# [Your objective]
Return, exactly and in full, the lines of the records below starting at the one with "appreciate your trust" and ending at the one with "Lemma copy_count (dst", and no other lines.

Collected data

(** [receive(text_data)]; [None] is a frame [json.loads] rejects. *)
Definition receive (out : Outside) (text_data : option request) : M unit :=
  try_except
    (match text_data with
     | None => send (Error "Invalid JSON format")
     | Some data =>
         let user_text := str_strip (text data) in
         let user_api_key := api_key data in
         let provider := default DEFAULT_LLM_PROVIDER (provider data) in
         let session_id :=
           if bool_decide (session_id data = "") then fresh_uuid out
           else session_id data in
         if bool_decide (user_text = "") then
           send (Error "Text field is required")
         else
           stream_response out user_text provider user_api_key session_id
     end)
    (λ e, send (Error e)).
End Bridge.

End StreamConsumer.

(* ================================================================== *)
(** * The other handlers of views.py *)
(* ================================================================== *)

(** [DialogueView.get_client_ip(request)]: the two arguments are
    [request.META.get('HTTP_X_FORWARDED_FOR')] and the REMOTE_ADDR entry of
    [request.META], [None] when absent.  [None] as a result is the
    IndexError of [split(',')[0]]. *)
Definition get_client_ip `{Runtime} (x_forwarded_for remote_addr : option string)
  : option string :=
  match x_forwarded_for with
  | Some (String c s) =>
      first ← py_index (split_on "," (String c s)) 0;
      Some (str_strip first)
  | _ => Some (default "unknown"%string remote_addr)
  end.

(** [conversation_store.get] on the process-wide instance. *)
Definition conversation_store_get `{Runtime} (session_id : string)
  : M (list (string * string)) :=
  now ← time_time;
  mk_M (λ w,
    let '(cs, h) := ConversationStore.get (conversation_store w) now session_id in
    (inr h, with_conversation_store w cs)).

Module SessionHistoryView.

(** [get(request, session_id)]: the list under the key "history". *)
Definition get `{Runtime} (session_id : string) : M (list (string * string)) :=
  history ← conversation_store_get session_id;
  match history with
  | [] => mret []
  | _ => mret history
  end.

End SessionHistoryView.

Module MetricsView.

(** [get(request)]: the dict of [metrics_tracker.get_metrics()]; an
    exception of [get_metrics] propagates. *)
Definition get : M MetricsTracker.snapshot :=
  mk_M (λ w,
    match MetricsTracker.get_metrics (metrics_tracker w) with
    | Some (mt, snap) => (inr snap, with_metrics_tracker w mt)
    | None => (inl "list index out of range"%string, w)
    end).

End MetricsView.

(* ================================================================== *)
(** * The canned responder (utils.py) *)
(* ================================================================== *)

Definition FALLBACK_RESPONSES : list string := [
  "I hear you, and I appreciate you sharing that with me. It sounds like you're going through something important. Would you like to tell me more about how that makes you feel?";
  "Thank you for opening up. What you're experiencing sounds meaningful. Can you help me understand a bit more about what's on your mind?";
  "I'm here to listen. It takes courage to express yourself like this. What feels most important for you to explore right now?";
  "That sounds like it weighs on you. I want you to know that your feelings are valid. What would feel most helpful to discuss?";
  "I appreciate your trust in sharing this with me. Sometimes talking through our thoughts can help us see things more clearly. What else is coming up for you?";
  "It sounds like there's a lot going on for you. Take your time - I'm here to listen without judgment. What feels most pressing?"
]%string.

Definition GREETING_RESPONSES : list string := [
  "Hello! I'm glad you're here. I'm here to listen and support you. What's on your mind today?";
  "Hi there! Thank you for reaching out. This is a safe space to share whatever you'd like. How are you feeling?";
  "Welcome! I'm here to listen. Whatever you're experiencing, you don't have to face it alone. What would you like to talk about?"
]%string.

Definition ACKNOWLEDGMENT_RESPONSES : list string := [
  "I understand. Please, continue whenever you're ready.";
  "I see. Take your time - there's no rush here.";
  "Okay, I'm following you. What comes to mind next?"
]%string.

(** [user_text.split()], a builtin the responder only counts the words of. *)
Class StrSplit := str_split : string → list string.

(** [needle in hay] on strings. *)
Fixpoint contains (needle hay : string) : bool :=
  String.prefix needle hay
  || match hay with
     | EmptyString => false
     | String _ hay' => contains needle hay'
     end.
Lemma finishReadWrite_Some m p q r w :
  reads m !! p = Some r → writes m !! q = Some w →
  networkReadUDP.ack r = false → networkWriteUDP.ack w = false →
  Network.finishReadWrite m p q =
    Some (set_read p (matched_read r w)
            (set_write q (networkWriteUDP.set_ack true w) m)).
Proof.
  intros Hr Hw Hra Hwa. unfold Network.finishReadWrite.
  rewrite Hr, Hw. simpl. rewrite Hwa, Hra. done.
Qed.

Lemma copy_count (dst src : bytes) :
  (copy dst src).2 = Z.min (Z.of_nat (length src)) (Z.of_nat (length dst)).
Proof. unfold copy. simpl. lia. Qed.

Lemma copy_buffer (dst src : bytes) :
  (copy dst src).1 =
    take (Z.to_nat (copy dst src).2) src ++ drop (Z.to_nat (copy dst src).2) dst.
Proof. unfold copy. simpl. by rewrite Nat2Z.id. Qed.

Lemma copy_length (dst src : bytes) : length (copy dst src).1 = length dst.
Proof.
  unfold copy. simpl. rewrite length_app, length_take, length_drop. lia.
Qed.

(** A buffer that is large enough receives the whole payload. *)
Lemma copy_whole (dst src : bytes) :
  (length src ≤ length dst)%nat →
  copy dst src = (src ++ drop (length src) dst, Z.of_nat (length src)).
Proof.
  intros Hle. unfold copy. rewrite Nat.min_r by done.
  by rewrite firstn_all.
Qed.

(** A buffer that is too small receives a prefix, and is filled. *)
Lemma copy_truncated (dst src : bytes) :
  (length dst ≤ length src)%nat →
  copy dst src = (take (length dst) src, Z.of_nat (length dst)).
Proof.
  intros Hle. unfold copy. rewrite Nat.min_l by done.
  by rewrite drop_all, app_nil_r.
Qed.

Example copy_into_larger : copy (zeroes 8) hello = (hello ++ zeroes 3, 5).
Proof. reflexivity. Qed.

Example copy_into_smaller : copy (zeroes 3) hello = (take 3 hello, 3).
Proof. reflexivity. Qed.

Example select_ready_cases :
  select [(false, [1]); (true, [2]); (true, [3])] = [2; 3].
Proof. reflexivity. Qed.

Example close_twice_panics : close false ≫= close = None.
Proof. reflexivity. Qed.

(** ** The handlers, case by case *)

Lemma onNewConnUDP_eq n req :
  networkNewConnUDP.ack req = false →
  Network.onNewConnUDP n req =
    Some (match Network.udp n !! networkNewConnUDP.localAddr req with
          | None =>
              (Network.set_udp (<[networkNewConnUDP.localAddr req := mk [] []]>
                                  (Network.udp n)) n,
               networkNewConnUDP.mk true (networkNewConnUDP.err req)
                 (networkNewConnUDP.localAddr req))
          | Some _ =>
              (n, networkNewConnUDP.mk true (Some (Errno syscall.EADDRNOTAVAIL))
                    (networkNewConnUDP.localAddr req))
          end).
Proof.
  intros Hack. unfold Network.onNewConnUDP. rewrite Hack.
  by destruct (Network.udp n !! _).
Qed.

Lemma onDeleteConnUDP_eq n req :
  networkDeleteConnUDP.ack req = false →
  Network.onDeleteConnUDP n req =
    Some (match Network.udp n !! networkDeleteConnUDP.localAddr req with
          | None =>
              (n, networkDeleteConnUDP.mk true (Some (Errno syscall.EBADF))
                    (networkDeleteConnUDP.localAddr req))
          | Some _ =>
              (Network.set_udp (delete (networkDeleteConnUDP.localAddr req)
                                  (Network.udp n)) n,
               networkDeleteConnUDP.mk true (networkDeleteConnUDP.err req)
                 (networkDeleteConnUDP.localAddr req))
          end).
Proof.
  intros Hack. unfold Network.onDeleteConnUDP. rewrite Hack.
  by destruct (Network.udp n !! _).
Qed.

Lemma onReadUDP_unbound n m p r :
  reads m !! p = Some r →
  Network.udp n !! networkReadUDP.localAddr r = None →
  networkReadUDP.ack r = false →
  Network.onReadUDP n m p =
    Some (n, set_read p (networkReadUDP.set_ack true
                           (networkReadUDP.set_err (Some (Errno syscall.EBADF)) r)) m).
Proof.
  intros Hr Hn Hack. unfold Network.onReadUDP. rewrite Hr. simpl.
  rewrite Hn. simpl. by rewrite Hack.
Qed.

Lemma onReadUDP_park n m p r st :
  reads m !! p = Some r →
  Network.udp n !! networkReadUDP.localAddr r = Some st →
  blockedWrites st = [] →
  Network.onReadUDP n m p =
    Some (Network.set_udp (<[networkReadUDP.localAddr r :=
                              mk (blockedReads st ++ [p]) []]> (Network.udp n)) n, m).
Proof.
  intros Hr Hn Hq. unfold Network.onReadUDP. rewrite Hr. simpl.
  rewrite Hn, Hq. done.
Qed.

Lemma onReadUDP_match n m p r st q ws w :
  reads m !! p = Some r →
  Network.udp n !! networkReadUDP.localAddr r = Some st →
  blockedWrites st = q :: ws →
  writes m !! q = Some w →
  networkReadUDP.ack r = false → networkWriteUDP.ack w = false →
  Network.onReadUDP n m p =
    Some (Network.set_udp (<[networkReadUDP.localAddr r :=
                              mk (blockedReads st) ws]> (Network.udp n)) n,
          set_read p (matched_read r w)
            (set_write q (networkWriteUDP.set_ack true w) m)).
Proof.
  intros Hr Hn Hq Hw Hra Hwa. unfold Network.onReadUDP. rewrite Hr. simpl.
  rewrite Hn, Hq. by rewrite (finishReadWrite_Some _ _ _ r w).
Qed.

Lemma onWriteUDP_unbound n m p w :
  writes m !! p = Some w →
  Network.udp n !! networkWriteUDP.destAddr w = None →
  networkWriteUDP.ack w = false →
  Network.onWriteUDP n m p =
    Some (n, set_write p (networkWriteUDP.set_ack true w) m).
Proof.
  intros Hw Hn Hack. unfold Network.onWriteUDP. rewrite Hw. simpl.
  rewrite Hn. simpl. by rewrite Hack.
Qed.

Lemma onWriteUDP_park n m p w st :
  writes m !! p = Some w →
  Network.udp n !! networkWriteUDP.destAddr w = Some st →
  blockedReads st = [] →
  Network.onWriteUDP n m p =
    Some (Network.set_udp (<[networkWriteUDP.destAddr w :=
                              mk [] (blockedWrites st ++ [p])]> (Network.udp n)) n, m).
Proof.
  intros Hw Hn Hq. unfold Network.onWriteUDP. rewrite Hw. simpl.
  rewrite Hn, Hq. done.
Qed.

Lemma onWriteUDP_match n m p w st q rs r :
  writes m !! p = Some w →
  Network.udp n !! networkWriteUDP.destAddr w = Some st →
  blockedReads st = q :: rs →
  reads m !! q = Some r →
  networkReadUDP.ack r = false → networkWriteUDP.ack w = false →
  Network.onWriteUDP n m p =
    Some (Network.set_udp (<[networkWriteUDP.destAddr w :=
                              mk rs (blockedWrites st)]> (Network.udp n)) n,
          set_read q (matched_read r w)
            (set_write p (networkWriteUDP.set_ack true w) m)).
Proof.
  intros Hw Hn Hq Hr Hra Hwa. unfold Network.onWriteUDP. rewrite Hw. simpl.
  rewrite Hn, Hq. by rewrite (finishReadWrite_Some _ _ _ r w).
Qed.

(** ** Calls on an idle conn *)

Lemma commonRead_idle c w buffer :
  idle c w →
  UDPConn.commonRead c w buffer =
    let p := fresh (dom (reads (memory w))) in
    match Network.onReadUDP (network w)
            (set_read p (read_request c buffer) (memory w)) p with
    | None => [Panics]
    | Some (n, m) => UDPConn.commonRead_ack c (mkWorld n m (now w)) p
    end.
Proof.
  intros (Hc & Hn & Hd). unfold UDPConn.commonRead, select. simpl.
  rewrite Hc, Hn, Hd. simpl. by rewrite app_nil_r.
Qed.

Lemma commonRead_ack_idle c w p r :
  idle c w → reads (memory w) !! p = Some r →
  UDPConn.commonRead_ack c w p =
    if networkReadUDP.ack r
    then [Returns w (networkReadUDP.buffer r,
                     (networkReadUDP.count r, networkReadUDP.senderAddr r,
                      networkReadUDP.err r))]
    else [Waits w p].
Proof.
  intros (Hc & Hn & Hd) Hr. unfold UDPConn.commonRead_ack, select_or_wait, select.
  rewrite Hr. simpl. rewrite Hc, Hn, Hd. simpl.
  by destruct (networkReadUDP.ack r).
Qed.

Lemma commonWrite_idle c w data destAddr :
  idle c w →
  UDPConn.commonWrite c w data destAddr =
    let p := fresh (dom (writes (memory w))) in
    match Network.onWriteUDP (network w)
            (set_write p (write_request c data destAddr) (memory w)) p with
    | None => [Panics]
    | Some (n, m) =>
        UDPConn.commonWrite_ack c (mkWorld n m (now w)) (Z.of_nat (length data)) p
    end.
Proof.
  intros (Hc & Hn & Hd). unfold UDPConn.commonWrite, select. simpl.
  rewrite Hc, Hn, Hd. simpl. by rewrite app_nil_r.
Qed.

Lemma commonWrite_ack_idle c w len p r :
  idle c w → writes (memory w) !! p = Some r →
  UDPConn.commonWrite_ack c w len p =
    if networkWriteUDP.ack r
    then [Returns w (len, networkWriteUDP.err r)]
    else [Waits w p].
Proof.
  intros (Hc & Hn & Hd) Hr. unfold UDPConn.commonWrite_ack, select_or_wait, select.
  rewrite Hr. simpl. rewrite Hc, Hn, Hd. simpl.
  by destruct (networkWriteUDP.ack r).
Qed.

# [Response]
  "I appreciate your trust in sharing this with me. Sometimes talking through our thoughts can help us see things more clearly. What else is coming up for you?";
  "It sounds like there's a lot going on for you. Take your time - I'm here to listen without judgment. What feels most pressing?"
]%string.

Definition GREETING_RESPONSES : list string := [
  "Hello! I'm glad you're here. I'm here to listen and support you. What's on your mind today?";
  "Hi there! Thank you for reaching out. This is a safe space to share whatever you'd like. How are you feeling?";
  "Welcome! I'm here to listen. Whatever you're experiencing, you don't have to face it alone. What would you like to talk about?"
]%string.

Definition ACKNOWLEDGMENT_RESPONSES : list string := [
  "I understand. Please, continue whenever you're ready.";
  "I see. Take your time - there's no rush here.";
  "Okay, I'm following you. What comes to mind next?"
]%string.

(** [user_text.split()], a builtin the responder only counts the words of. *)
Class StrSplit := str_split : string → list string.

(** [needle in hay] on strings. *)
Fixpoint contains (needle hay : string) : bool :=
  String.prefix needle hay
  || match hay with
     | EmptyString => false
     | String _ hay' => contains needle hay'
     end.
Lemma finishReadWrite_Some m p q r w :
  reads m !! p = Some r → writes m !! q = Some w →
  networkReadUDP.ack r = false → networkWriteUDP.ack w = false →
  Network.finishReadWrite m p q =
    Some (set_read p (matched_read r w)
            (set_write q (networkWriteUDP.set_ack true w) m)).
Proof.
  intros Hr Hw Hra Hwa. unfold Network.finishReadWrite.
  rewrite Hr, Hw. simpl. rewrite Hwa, Hra. done.
Qed.

Lemma copy_count (dst src : bytes) :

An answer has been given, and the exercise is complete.